__Task goal__: Going through the material below, please gather all lines with the word "HNoDup" in them.

===== Material provided

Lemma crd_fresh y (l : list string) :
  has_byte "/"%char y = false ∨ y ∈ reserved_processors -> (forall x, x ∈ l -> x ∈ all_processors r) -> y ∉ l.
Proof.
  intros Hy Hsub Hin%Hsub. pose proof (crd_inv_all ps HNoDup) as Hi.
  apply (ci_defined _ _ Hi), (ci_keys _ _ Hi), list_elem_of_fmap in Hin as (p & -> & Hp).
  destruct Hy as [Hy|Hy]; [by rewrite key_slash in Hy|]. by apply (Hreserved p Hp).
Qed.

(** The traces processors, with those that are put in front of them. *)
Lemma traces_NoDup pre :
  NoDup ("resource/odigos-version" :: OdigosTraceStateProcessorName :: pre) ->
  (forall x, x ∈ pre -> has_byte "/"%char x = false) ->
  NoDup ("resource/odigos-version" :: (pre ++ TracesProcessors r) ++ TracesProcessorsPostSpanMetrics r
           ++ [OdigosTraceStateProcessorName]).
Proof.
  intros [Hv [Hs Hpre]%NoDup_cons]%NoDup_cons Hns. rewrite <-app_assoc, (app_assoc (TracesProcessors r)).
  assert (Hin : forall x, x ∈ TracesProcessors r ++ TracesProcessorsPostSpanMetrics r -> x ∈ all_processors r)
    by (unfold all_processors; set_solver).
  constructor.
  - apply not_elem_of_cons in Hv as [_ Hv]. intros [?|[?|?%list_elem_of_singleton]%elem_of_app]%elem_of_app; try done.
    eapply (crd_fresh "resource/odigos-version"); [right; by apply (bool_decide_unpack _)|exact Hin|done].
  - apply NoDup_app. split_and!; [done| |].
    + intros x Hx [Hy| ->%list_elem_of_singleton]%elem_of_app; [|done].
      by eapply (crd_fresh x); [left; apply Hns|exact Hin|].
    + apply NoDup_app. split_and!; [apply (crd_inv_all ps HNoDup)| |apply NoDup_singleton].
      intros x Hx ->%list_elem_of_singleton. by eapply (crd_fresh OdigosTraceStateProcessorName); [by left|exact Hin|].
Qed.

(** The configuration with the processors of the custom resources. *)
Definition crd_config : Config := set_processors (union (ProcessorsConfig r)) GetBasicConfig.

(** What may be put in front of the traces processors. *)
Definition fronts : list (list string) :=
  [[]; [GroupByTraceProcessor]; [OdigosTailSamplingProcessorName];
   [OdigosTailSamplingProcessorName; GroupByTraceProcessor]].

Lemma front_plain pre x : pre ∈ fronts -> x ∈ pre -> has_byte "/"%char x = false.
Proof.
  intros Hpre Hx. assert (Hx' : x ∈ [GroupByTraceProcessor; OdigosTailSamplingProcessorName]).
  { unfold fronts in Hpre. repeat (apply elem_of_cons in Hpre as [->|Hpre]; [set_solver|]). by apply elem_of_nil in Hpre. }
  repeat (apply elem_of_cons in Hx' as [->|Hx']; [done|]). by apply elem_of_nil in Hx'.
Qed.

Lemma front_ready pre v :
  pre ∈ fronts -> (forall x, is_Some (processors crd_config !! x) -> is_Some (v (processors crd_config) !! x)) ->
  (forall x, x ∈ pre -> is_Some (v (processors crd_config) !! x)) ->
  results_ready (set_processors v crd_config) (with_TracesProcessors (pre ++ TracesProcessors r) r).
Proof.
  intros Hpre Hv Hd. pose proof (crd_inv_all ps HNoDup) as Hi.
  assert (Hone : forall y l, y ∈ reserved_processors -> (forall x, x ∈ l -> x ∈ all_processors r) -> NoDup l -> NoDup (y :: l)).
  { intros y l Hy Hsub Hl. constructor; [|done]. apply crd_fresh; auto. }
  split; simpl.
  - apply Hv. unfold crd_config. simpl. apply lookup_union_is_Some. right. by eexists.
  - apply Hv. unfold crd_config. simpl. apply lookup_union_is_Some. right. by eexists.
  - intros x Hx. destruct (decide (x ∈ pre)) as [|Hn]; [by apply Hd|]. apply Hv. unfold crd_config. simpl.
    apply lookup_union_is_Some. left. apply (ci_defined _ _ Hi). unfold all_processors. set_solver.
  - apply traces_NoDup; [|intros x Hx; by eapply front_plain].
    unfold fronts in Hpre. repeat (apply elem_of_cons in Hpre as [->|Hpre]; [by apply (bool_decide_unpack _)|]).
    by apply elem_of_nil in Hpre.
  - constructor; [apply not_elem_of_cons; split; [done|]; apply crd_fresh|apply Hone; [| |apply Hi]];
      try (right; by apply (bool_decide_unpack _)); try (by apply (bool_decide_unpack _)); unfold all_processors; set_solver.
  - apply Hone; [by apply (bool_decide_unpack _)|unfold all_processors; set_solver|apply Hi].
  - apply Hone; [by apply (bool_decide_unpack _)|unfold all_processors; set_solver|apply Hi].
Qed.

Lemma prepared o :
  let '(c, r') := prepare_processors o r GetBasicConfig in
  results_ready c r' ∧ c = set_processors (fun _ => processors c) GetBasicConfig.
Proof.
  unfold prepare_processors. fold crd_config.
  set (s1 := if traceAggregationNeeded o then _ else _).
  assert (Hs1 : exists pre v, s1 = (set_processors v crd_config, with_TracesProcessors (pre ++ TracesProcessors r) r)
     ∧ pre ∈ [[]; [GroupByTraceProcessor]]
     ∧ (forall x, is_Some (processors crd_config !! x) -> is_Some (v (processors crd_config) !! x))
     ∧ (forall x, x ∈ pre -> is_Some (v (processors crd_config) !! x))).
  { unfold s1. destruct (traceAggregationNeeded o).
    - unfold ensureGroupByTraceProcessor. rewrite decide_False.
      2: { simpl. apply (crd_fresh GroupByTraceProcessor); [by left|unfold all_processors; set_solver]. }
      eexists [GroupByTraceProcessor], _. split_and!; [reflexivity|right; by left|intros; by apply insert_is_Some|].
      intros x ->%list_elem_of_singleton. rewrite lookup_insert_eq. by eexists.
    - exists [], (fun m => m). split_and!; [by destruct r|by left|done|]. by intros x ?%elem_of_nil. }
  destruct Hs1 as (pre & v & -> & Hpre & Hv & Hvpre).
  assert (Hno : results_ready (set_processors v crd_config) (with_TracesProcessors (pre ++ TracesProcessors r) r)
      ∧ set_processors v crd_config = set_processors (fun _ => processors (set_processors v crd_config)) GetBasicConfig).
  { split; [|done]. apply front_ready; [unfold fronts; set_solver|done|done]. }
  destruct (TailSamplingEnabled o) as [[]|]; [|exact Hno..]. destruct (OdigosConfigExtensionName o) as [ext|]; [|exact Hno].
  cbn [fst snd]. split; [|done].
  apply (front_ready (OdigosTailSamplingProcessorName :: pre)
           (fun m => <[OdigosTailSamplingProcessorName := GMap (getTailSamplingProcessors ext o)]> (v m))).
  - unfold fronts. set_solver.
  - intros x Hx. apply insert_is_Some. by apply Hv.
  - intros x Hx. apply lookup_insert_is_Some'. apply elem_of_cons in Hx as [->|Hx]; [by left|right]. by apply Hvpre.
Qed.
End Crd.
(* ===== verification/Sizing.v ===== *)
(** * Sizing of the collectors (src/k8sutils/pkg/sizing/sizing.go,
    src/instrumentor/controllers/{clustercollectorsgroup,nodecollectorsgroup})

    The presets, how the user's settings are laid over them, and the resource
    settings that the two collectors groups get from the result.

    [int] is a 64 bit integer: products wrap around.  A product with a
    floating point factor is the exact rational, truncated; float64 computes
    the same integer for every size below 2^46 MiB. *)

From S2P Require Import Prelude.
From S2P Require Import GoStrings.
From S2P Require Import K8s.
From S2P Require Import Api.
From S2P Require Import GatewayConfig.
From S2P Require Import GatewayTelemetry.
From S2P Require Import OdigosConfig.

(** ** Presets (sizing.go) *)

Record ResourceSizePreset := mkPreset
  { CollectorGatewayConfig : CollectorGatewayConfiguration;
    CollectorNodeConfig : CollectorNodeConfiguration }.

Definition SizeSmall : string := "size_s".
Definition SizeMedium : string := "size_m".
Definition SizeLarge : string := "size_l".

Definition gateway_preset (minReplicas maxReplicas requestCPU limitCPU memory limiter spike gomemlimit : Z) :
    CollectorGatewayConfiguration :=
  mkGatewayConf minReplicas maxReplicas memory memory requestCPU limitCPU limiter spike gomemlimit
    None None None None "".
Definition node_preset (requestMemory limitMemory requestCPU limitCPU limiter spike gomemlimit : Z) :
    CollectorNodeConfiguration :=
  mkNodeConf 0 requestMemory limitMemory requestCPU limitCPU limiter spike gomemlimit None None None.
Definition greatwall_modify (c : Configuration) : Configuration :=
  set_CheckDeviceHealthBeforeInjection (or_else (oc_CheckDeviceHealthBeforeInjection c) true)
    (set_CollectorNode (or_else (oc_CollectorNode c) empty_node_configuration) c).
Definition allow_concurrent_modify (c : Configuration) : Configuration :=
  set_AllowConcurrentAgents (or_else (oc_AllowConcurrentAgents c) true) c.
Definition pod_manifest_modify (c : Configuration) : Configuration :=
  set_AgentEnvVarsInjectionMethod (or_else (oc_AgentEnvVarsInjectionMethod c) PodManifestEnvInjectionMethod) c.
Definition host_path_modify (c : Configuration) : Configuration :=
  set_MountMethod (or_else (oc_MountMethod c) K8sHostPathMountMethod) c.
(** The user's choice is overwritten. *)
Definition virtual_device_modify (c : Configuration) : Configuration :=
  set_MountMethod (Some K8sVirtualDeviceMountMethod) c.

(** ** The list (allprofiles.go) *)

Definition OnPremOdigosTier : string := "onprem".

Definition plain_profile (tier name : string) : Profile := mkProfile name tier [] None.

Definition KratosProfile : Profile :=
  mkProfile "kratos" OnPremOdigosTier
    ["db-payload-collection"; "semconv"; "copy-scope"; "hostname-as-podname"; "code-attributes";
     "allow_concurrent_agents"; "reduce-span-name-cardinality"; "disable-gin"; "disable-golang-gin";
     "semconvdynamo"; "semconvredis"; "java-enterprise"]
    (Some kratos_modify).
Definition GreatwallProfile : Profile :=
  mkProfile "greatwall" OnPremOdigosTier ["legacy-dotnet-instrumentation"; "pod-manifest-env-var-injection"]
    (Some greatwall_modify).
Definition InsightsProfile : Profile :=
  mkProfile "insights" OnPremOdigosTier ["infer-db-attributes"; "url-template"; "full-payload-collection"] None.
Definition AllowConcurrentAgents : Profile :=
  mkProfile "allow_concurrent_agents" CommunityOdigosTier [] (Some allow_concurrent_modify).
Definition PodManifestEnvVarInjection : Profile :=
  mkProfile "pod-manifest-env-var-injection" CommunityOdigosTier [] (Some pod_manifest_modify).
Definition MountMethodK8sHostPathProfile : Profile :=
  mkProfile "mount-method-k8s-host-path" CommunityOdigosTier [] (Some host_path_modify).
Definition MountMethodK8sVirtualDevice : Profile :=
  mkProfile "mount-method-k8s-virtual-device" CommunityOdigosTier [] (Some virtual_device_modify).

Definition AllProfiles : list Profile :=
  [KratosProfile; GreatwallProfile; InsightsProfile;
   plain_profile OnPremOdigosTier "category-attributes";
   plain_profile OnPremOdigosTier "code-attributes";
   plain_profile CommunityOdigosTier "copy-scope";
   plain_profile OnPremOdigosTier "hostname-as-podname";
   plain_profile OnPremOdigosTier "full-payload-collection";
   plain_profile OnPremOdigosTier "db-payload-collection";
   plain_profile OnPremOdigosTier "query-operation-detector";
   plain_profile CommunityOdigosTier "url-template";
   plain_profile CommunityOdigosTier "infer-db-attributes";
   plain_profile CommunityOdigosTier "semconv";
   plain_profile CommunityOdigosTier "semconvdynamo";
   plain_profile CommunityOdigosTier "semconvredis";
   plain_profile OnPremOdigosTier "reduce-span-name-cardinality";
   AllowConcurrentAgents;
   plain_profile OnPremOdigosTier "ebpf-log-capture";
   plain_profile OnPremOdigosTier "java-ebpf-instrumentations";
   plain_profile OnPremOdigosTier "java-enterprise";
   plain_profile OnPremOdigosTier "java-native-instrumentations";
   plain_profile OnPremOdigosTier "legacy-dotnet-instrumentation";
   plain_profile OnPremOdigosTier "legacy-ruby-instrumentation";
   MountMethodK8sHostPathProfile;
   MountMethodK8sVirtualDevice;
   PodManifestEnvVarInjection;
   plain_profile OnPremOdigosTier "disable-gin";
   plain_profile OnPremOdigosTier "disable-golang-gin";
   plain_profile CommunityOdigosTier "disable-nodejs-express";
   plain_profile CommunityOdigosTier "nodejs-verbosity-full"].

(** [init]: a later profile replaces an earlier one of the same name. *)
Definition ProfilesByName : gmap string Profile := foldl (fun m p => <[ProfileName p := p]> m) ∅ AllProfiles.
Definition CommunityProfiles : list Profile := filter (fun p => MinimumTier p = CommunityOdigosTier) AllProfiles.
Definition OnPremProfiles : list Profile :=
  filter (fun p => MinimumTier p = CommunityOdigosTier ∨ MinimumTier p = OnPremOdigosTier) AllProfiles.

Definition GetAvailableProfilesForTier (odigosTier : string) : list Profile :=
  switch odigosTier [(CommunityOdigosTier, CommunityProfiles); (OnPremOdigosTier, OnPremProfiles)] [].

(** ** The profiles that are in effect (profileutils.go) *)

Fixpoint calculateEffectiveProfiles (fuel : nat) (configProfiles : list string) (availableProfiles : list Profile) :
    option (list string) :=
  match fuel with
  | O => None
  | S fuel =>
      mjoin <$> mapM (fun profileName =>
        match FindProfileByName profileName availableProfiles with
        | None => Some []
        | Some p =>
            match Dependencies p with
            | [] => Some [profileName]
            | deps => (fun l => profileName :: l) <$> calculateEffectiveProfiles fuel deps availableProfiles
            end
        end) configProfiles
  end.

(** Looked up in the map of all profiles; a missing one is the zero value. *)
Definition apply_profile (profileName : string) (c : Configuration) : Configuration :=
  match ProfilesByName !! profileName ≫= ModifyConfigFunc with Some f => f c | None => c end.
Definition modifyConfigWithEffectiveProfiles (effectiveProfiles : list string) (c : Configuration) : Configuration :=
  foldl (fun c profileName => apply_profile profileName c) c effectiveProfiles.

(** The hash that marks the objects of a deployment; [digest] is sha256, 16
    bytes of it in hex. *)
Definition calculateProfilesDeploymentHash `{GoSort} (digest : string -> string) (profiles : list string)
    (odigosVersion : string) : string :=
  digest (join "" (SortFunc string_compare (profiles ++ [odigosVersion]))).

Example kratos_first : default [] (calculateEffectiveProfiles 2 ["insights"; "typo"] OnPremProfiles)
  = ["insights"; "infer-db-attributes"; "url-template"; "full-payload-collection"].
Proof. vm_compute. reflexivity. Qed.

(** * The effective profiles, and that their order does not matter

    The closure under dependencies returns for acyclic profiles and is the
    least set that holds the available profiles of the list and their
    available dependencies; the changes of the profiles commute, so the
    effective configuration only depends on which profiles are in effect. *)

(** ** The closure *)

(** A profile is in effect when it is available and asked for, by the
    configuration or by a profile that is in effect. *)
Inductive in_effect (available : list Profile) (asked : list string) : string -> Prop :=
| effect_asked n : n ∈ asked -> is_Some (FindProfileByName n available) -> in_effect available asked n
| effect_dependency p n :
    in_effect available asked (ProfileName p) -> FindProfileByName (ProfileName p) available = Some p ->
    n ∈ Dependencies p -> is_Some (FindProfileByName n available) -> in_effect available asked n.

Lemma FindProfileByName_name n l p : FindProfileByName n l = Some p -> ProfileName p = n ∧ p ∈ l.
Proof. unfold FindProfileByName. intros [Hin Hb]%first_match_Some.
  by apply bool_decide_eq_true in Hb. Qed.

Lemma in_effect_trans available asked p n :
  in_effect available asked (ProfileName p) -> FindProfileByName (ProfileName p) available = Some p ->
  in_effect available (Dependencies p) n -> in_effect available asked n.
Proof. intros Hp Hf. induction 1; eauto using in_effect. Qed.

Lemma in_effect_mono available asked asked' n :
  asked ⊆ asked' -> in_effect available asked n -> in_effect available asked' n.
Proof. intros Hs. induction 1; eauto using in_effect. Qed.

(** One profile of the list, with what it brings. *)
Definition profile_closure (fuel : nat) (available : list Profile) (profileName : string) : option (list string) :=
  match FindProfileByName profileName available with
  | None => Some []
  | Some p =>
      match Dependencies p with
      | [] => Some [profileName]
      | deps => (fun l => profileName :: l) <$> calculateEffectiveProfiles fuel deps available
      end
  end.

==========

__Exercise output__:
  intros Hy Hsub Hin%Hsub. pose proof (crd_inv_all ps HNoDup) as Hi.
    + apply NoDup_app. split_and!; [apply (crd_inv_all ps HNoDup)| |apply NoDup_singleton].
  intros Hpre Hv Hd. pose proof (crd_inv_all ps HNoDup) as Hi.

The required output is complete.